Dataset excerpts:
____
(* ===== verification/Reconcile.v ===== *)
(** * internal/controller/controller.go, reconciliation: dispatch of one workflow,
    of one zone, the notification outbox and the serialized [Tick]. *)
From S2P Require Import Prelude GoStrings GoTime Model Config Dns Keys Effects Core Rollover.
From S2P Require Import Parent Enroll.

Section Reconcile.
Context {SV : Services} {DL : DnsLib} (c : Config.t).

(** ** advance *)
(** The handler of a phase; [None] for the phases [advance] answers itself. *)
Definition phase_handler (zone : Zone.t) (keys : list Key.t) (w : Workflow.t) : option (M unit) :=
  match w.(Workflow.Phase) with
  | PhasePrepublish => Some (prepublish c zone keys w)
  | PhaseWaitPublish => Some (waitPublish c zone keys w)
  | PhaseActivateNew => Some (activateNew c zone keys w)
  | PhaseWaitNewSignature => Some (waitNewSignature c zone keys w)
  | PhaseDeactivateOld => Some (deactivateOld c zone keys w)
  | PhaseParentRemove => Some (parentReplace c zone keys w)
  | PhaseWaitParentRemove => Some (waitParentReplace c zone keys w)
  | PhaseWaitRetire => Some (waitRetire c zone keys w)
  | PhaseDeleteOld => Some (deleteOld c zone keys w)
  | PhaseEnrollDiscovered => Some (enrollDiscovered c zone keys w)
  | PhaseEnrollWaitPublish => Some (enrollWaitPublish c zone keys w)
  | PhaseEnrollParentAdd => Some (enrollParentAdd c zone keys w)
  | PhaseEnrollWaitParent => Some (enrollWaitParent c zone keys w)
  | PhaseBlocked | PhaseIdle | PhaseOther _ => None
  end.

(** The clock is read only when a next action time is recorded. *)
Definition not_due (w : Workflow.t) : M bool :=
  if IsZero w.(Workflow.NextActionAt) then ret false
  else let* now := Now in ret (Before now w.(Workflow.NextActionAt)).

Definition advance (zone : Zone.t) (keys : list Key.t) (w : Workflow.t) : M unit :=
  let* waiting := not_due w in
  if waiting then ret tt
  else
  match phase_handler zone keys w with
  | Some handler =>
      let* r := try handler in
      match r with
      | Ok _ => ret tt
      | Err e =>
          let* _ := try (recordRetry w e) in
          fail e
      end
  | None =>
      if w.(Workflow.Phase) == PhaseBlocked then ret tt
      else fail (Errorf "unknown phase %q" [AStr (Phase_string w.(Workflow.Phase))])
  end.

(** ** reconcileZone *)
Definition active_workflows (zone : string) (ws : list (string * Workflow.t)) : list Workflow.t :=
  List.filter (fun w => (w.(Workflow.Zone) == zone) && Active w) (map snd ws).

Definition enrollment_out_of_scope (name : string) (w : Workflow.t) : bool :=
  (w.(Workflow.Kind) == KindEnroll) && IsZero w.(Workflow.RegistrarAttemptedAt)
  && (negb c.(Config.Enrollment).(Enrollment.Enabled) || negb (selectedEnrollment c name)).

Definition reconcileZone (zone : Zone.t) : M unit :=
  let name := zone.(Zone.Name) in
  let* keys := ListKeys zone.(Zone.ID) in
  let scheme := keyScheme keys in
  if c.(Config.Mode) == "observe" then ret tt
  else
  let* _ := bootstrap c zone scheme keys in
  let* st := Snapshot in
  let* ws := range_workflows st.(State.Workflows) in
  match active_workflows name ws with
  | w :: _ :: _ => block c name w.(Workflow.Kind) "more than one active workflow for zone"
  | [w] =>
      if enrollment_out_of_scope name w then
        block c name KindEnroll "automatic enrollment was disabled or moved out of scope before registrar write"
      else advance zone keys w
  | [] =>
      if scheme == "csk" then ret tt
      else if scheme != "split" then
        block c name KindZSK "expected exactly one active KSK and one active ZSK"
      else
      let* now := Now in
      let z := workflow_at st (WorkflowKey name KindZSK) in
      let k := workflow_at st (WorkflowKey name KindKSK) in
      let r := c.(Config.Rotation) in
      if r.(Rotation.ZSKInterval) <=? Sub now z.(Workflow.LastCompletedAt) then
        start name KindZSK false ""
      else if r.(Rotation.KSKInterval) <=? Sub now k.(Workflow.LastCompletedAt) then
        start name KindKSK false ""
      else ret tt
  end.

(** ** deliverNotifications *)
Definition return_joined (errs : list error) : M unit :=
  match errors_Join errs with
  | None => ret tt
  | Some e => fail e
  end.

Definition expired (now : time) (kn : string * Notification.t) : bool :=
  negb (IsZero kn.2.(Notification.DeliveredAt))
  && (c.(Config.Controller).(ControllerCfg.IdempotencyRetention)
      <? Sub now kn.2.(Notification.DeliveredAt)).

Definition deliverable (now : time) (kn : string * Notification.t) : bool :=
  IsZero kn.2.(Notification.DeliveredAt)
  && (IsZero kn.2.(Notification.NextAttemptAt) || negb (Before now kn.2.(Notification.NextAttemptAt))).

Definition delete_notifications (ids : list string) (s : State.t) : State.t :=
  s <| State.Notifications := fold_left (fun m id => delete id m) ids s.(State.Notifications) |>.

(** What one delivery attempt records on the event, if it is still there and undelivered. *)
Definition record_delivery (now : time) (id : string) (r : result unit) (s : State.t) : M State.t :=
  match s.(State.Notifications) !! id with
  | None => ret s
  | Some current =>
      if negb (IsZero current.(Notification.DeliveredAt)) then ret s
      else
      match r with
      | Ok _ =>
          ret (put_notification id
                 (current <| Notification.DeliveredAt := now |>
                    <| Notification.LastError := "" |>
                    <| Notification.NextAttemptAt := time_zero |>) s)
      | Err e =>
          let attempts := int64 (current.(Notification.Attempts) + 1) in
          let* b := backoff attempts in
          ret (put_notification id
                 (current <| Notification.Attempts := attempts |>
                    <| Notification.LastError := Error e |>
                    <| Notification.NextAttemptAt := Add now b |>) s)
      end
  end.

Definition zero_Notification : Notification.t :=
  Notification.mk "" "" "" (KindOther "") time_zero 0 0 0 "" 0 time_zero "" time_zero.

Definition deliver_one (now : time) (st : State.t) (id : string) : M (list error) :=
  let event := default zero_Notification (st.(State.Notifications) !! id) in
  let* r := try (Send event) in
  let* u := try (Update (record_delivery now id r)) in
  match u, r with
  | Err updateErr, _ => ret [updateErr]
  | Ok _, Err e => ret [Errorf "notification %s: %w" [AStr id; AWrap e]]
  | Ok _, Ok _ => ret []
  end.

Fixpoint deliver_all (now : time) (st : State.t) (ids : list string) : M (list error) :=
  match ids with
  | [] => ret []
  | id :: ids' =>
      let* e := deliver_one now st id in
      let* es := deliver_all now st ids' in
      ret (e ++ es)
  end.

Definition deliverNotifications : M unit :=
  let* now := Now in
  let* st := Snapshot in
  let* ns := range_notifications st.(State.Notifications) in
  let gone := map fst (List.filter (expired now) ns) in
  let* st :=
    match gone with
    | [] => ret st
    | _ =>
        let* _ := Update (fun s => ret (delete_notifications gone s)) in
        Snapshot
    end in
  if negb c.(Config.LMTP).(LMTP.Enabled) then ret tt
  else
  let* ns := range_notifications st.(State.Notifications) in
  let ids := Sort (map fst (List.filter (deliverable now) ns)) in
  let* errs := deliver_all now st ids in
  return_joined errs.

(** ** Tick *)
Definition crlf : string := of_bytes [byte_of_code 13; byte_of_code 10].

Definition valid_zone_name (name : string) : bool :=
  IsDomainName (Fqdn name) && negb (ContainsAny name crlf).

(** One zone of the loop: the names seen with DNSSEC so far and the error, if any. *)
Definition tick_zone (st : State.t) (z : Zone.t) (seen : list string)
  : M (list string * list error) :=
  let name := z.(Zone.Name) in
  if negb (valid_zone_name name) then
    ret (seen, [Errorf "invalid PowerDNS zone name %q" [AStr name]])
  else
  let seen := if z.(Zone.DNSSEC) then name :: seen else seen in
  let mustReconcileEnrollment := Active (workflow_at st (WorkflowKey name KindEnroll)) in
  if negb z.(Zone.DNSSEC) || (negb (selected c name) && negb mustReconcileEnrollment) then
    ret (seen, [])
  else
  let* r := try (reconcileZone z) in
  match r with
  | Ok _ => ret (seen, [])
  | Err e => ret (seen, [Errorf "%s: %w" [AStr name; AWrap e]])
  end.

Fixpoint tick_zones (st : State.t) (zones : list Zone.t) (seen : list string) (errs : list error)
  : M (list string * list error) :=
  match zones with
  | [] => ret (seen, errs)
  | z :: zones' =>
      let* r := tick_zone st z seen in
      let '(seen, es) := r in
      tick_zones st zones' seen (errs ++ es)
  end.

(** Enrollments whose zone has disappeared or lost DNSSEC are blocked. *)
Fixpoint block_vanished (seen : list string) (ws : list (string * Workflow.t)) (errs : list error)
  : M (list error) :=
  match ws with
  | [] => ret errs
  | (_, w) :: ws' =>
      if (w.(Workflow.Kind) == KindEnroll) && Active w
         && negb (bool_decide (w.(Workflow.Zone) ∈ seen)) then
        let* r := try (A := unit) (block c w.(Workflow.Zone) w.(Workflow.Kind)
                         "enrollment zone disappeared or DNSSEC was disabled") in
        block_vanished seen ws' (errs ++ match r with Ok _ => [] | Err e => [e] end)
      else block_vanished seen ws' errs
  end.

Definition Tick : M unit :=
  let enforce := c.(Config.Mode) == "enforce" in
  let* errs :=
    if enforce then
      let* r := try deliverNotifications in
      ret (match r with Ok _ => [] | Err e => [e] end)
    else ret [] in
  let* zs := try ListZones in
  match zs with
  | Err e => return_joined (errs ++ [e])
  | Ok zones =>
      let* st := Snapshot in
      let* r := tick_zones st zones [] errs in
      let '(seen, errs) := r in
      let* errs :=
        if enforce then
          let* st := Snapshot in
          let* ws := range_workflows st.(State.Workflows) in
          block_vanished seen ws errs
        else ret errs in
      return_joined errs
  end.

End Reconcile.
____
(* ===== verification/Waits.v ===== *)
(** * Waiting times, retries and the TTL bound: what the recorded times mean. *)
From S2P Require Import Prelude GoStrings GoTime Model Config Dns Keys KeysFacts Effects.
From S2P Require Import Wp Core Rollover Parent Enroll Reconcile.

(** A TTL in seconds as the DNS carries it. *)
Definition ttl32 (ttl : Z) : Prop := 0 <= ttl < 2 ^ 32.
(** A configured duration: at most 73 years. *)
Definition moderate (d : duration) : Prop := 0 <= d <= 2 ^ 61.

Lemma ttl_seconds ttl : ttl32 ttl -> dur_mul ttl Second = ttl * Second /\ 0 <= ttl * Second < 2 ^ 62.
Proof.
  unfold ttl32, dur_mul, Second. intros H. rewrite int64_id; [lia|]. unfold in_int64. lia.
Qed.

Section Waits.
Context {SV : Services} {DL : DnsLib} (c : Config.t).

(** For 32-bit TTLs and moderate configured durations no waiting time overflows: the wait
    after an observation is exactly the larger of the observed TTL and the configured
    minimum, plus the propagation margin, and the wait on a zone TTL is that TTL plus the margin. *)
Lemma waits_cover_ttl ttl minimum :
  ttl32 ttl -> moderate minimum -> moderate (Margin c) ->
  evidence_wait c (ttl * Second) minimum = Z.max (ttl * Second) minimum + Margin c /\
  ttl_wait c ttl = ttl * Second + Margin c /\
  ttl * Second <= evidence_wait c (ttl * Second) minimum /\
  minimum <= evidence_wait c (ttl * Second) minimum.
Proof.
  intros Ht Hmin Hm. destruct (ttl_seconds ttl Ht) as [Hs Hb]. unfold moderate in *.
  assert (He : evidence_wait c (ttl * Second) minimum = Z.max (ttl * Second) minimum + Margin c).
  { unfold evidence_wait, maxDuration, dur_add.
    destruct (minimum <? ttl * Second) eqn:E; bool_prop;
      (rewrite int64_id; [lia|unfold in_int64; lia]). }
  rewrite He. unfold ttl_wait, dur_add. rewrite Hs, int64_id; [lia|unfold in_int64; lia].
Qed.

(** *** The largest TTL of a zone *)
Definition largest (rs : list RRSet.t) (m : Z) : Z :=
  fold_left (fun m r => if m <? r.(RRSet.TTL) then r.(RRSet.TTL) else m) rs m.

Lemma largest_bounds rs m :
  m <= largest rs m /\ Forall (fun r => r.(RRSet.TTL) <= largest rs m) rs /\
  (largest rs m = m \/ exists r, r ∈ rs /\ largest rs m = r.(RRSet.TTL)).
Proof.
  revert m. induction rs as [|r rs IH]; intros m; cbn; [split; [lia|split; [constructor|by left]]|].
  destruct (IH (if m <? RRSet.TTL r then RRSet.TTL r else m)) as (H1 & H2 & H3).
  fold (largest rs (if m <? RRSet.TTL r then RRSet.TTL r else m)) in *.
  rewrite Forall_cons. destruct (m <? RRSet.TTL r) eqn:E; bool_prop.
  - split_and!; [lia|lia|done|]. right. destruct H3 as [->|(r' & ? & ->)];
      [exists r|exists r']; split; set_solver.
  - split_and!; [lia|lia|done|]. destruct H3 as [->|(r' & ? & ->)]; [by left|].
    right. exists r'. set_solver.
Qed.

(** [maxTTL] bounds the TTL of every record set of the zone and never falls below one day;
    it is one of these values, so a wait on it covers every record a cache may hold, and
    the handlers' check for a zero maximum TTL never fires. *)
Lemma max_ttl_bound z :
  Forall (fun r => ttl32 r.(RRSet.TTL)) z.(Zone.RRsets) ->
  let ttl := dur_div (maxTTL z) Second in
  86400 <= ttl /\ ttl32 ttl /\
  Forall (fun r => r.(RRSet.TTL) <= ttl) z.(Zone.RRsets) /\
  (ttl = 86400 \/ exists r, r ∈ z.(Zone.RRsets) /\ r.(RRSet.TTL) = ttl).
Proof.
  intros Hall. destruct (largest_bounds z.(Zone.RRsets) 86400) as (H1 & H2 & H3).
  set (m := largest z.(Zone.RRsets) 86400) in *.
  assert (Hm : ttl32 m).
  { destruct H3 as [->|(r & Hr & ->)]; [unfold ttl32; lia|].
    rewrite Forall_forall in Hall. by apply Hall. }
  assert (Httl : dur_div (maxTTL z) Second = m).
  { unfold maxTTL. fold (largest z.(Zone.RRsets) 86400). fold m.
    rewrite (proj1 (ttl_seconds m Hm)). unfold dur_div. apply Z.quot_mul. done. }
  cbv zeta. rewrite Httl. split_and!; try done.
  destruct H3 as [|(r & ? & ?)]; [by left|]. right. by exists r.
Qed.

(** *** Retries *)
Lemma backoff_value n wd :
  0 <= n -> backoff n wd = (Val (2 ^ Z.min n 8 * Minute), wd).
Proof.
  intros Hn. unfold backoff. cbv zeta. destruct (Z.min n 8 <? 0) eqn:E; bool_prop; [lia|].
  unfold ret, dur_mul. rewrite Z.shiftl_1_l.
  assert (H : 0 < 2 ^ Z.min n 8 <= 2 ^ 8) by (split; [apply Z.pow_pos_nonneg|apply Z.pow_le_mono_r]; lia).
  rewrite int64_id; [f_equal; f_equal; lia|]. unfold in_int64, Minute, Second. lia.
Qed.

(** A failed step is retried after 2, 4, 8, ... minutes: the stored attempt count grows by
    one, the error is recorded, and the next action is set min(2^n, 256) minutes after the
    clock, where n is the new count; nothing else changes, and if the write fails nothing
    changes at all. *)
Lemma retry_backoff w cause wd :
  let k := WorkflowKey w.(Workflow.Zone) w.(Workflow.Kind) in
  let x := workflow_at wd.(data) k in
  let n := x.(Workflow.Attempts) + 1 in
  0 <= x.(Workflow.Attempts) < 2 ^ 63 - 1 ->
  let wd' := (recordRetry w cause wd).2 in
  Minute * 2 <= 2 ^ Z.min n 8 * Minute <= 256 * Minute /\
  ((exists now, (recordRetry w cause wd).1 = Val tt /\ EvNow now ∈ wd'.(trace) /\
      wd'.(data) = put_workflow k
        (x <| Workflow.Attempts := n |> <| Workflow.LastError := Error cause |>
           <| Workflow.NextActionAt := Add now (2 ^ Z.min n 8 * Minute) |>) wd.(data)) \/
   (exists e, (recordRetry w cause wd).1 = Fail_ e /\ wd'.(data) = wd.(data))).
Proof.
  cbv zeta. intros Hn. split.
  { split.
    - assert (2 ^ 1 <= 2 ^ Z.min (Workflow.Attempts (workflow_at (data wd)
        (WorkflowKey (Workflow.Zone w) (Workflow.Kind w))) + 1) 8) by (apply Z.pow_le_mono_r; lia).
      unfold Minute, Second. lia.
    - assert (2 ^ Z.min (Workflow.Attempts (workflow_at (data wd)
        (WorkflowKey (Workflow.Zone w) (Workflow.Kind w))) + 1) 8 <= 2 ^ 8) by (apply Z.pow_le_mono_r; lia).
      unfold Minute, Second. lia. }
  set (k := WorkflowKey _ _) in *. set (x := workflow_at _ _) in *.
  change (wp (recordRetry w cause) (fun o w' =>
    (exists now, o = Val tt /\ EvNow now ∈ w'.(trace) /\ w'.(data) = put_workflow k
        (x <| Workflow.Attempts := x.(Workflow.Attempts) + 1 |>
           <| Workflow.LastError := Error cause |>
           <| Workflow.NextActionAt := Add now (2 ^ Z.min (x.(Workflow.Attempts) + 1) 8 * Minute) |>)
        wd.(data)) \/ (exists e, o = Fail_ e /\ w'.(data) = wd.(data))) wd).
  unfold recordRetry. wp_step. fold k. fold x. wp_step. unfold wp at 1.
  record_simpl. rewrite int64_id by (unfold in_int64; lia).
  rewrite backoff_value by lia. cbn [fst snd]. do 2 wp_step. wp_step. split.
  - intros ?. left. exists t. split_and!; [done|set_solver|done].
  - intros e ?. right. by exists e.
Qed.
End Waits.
____
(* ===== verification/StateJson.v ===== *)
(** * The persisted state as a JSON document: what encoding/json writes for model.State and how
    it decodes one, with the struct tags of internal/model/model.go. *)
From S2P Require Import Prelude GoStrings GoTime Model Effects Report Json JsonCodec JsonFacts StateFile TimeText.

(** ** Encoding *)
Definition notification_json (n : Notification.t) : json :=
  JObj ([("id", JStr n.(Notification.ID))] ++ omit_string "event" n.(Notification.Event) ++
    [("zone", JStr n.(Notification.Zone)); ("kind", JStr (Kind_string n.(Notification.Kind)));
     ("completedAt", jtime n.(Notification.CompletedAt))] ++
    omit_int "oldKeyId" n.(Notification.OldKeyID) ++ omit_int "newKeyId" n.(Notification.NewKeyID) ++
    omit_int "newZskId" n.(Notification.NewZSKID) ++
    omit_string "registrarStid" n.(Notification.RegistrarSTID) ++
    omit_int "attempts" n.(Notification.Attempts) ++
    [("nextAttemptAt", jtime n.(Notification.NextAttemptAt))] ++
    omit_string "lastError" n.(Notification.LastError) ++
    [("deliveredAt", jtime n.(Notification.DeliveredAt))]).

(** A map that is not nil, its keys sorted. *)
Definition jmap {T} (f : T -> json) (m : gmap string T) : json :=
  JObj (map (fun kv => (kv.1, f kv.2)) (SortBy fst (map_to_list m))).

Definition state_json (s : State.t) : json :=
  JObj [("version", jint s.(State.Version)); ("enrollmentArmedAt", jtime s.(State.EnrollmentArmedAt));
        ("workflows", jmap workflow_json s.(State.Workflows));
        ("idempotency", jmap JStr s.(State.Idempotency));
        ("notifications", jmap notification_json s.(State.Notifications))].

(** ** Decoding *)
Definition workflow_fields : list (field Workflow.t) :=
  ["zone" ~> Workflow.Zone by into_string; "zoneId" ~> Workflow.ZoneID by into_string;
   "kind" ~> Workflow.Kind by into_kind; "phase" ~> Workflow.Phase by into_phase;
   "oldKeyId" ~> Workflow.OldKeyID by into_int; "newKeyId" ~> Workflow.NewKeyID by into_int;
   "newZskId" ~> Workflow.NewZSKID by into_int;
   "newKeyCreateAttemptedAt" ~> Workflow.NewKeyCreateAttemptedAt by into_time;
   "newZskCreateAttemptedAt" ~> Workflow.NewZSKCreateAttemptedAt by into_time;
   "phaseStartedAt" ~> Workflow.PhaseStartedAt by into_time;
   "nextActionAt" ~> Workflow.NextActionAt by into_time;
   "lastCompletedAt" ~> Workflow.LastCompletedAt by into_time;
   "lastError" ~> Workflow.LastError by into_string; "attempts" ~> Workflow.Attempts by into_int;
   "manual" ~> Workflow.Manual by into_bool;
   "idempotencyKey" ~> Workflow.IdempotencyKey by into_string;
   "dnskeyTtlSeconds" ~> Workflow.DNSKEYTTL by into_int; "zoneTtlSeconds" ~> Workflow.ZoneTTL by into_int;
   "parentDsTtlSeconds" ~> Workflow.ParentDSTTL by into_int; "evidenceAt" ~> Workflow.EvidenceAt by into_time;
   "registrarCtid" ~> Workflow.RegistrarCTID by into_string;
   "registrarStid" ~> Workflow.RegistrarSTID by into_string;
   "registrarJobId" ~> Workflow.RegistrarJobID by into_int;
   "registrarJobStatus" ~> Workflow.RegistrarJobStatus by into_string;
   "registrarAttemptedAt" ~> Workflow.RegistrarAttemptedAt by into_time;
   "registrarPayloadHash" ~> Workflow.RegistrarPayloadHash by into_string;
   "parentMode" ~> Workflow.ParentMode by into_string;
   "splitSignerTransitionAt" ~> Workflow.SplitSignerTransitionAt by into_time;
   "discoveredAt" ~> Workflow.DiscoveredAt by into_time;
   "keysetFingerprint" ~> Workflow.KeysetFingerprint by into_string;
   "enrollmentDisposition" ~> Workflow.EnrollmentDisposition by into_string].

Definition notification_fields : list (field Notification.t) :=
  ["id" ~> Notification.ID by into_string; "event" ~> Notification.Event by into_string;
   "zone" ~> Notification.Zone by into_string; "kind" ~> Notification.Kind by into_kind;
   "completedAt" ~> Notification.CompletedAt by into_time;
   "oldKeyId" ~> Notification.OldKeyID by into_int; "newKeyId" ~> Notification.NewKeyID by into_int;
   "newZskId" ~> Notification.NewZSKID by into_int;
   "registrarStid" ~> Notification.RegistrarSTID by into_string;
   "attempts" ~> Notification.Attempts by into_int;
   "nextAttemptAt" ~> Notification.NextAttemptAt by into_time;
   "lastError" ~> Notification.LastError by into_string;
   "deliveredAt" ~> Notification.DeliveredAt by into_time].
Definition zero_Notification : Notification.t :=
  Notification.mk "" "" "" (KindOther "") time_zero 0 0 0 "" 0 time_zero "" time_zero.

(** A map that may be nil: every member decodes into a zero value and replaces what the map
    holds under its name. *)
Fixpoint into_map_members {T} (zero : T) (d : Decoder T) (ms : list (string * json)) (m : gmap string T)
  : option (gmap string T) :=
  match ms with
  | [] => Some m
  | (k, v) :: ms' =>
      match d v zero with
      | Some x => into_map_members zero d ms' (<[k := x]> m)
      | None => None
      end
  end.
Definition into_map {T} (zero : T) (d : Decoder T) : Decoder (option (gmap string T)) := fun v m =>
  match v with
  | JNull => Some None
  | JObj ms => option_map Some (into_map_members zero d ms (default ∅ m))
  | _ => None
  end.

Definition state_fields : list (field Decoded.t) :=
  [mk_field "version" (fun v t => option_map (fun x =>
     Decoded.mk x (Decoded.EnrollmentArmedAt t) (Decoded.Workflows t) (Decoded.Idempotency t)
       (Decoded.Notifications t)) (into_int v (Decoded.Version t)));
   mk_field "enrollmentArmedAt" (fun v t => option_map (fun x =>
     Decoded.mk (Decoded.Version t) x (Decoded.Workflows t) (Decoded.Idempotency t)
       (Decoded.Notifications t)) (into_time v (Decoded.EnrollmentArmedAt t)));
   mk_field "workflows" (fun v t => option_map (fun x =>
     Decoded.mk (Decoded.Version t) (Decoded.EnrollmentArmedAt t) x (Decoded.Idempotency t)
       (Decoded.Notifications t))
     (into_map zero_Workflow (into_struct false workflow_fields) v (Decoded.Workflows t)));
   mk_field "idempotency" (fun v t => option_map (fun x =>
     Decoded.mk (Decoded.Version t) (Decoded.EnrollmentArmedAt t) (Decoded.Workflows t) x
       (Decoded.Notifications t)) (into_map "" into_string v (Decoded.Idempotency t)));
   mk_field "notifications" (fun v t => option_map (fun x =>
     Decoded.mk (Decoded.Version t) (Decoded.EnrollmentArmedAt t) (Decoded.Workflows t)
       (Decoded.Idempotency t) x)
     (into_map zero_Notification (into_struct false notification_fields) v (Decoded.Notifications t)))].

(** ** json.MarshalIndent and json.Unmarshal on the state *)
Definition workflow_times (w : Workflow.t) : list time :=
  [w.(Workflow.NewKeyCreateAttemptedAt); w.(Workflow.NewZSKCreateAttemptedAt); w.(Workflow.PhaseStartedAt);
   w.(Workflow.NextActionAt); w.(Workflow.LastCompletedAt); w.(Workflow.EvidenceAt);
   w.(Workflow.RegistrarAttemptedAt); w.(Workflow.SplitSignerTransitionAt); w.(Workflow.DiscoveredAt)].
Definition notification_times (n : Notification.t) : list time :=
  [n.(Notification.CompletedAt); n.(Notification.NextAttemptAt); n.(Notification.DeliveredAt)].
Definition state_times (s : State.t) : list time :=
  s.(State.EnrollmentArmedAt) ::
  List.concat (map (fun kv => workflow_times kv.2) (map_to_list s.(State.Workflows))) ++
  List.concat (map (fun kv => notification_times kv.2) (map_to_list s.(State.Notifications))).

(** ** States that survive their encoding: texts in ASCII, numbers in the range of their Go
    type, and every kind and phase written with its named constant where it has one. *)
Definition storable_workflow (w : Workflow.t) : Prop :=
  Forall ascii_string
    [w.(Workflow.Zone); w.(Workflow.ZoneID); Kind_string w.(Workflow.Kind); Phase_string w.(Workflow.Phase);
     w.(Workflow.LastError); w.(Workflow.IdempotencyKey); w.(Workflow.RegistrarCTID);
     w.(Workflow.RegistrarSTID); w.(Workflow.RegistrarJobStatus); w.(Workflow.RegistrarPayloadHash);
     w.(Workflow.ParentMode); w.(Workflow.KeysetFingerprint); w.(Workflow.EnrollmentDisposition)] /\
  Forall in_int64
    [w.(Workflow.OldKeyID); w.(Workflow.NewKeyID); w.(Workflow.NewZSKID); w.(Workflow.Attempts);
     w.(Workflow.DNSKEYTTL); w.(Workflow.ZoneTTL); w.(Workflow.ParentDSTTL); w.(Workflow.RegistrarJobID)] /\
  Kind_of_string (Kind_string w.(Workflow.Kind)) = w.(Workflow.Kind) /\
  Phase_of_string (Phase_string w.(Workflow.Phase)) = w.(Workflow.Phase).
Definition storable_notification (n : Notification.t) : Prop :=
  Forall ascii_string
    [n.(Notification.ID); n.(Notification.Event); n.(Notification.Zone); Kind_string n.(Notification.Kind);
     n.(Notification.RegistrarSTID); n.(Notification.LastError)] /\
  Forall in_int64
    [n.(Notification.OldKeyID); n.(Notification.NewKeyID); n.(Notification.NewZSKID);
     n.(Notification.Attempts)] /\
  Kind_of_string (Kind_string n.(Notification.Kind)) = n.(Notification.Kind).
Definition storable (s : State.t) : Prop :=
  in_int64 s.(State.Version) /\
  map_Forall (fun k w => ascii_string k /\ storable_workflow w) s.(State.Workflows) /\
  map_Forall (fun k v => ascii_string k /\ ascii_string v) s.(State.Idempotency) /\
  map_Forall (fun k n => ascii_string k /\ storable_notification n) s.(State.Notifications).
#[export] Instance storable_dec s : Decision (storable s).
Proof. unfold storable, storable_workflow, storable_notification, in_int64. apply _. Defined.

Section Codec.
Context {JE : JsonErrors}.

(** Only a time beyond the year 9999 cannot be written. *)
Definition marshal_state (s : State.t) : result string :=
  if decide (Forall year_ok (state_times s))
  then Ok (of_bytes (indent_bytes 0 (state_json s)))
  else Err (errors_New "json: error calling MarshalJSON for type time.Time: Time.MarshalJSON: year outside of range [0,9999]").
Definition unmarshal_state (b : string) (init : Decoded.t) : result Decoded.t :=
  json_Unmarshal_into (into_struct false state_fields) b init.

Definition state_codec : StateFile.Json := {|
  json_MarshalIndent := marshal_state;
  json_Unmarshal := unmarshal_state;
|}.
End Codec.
____
Task objective: Your answer should be one number: how many lines of the material include the word "negb".

Written response: 9